* **Task to complete**: When you reach the line containing "an answer every" in the records below, start copying exactly, and stop once you have copied the line containing "deleted only after".

[Opening Data to use section]

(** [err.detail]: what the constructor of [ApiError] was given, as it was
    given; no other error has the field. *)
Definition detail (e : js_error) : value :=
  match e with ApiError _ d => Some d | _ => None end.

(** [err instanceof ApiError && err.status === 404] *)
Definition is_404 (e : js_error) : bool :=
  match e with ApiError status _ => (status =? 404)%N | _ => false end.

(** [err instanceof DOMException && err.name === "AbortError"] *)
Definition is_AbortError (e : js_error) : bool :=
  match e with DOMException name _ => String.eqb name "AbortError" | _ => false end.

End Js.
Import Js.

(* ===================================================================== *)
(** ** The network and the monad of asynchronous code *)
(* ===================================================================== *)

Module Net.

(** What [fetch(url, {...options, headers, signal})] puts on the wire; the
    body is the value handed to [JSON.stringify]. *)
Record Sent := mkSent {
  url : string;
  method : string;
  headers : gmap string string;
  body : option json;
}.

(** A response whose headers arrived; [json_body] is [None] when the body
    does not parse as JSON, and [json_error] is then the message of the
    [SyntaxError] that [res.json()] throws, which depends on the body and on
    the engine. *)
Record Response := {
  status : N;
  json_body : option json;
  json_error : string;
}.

[Closing Data to use section]
[Opening Data to use section]

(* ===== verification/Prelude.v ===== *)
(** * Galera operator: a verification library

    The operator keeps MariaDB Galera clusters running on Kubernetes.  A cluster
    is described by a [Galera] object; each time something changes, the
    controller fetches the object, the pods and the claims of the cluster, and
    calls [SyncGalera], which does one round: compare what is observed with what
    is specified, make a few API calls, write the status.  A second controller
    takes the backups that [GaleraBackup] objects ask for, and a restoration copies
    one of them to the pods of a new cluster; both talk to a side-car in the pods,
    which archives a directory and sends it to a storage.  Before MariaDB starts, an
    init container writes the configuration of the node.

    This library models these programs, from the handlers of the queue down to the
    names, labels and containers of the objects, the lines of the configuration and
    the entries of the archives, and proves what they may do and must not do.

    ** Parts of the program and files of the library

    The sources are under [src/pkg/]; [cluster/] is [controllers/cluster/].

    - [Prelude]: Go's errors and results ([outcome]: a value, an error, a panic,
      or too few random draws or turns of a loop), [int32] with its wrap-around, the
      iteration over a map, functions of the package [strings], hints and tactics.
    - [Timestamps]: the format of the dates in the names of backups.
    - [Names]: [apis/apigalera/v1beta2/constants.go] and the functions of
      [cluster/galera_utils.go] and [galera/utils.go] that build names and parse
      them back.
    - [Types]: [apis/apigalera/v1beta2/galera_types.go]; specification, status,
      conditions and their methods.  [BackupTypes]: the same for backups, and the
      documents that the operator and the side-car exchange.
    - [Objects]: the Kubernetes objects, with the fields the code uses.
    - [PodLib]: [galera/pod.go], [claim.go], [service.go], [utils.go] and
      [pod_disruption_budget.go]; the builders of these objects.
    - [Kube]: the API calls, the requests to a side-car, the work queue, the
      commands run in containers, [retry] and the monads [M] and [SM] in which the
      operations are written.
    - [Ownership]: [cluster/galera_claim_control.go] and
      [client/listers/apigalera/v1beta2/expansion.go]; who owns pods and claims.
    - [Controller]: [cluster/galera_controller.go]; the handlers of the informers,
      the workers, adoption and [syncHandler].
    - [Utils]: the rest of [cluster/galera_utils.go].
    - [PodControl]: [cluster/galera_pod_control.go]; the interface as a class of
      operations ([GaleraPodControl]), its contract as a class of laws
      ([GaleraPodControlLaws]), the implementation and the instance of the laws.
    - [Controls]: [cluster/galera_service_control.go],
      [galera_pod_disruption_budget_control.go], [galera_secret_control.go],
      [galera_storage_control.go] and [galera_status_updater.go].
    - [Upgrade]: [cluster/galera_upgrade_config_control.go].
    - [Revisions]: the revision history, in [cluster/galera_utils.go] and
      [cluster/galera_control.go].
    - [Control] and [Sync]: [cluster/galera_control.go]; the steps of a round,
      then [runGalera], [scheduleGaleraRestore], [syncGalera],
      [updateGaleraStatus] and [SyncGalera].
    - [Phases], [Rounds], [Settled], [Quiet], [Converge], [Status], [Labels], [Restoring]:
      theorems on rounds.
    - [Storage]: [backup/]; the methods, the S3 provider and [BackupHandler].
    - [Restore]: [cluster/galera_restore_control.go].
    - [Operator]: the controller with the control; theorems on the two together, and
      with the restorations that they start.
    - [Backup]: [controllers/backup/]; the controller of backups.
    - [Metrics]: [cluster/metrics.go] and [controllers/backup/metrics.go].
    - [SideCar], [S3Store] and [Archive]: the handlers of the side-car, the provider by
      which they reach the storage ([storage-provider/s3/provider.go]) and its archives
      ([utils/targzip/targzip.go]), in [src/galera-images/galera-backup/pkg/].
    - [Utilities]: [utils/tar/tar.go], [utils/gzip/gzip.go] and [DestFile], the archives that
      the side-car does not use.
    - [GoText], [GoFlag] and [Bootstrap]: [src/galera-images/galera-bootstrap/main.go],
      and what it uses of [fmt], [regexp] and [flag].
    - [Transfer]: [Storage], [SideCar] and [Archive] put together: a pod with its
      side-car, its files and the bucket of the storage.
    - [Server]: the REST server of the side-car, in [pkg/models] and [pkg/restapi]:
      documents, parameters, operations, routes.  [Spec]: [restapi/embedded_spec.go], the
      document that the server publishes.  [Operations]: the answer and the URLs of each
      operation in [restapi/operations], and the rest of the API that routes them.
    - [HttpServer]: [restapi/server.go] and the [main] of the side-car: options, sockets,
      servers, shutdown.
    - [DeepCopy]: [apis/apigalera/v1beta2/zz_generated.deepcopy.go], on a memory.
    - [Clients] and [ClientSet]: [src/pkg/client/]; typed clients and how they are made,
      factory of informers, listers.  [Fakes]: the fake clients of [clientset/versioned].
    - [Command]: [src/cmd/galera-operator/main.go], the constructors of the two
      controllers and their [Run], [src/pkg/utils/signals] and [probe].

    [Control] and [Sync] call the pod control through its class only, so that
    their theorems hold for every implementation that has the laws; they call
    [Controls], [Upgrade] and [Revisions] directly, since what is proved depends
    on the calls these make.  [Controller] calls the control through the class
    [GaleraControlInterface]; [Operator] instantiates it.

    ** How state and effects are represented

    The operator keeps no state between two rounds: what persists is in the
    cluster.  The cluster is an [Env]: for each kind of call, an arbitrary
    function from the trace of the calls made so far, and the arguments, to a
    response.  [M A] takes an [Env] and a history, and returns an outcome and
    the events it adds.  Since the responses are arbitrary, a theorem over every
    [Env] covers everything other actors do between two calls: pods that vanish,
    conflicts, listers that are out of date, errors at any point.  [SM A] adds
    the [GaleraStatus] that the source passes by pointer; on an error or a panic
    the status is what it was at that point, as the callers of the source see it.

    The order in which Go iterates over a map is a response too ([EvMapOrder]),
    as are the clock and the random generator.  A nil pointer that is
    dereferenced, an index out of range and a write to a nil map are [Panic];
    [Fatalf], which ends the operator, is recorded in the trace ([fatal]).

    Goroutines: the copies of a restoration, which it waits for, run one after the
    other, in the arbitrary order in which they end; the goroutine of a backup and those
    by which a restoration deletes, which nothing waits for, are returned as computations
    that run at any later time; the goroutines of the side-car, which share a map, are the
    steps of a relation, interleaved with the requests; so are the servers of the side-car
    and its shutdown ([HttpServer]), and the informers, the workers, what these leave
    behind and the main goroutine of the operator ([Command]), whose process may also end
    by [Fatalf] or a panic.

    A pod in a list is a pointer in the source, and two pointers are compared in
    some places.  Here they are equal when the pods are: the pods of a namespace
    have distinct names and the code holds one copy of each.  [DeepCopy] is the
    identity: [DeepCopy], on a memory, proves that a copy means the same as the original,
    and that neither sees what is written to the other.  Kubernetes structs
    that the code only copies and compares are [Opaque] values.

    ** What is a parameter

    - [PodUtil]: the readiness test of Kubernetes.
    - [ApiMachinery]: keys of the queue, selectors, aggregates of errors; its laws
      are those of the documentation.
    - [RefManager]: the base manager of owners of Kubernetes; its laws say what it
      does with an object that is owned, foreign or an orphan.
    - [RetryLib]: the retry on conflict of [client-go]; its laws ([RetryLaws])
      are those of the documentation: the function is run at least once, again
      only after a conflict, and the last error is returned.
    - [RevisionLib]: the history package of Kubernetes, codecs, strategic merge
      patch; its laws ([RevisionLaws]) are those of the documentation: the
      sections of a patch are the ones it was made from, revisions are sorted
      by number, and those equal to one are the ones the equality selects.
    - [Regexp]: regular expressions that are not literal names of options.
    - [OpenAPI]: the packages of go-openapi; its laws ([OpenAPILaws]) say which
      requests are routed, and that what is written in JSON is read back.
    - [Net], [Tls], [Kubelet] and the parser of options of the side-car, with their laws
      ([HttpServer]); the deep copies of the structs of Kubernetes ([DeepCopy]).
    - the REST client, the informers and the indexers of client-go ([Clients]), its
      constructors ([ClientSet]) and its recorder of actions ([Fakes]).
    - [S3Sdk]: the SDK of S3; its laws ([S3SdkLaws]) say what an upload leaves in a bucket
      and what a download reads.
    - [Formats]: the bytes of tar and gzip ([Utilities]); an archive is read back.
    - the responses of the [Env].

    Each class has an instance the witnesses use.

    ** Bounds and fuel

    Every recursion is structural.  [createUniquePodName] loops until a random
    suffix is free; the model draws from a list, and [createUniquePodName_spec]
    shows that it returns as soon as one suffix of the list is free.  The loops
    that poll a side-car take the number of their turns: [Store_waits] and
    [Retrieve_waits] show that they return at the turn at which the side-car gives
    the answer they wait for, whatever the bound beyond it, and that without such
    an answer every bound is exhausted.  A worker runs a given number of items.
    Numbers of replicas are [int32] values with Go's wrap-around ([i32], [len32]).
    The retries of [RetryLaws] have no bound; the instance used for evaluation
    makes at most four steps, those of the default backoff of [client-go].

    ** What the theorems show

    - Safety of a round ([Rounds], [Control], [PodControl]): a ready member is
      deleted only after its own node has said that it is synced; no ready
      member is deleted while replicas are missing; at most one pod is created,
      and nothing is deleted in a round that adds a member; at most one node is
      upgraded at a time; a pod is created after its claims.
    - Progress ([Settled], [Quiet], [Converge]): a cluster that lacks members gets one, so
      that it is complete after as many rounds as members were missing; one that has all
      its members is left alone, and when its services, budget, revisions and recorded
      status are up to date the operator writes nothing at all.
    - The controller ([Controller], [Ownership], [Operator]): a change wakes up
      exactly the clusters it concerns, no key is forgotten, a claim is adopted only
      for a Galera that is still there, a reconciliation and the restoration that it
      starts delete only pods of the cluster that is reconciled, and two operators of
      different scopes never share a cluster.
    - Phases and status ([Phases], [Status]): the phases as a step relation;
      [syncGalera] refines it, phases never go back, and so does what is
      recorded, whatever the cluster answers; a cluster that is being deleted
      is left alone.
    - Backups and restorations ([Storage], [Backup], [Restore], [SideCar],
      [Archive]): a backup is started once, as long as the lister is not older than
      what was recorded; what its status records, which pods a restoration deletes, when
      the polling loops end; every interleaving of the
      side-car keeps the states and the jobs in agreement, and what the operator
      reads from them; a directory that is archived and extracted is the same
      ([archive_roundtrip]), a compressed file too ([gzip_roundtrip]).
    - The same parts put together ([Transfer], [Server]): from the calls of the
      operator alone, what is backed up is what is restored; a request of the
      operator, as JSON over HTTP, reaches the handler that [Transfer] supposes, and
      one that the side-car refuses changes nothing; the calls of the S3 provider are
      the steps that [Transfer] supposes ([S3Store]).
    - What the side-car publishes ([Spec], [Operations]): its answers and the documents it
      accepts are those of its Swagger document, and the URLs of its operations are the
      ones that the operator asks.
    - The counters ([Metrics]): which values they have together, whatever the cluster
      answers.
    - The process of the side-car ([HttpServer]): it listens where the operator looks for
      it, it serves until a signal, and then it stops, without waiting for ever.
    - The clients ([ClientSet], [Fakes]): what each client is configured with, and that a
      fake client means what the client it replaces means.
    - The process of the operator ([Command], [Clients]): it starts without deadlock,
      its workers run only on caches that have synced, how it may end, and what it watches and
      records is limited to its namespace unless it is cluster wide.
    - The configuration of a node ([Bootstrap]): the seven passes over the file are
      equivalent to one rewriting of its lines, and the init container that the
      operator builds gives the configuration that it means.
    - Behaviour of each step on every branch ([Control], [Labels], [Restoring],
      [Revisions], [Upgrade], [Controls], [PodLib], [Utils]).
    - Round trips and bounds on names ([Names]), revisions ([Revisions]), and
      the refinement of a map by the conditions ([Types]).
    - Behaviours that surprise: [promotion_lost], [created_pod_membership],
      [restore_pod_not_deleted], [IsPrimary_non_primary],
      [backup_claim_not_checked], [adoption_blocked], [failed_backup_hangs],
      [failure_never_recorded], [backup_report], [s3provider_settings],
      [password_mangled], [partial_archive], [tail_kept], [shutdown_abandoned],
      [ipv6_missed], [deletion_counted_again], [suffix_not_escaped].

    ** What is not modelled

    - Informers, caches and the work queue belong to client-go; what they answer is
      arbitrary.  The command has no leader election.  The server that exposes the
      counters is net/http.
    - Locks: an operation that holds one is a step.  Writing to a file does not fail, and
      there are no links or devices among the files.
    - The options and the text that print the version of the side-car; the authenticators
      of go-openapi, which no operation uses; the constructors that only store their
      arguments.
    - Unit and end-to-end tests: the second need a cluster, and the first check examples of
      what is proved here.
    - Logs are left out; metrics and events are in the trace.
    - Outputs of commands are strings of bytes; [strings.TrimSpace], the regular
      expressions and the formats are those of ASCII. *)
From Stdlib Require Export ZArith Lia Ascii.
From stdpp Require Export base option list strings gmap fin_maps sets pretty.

[Closing Data to use section]

* **Result of this exercise**:
    an answer every bound is exhausted.  A worker runs a given number of items.
    Numbers of replicas are [int32] values with Go's wrap-around ([i32], [len32]).
    The retries of [RetryLaws] have no bound; the instance used for evaluation
    makes at most four steps, those of the default backoff of [client-go].

    ** What the theorems show

    - Safety of a round ([Rounds], [Control], [PodControl]): a ready member is
      deleted only after its own node has said that it is synced; no ready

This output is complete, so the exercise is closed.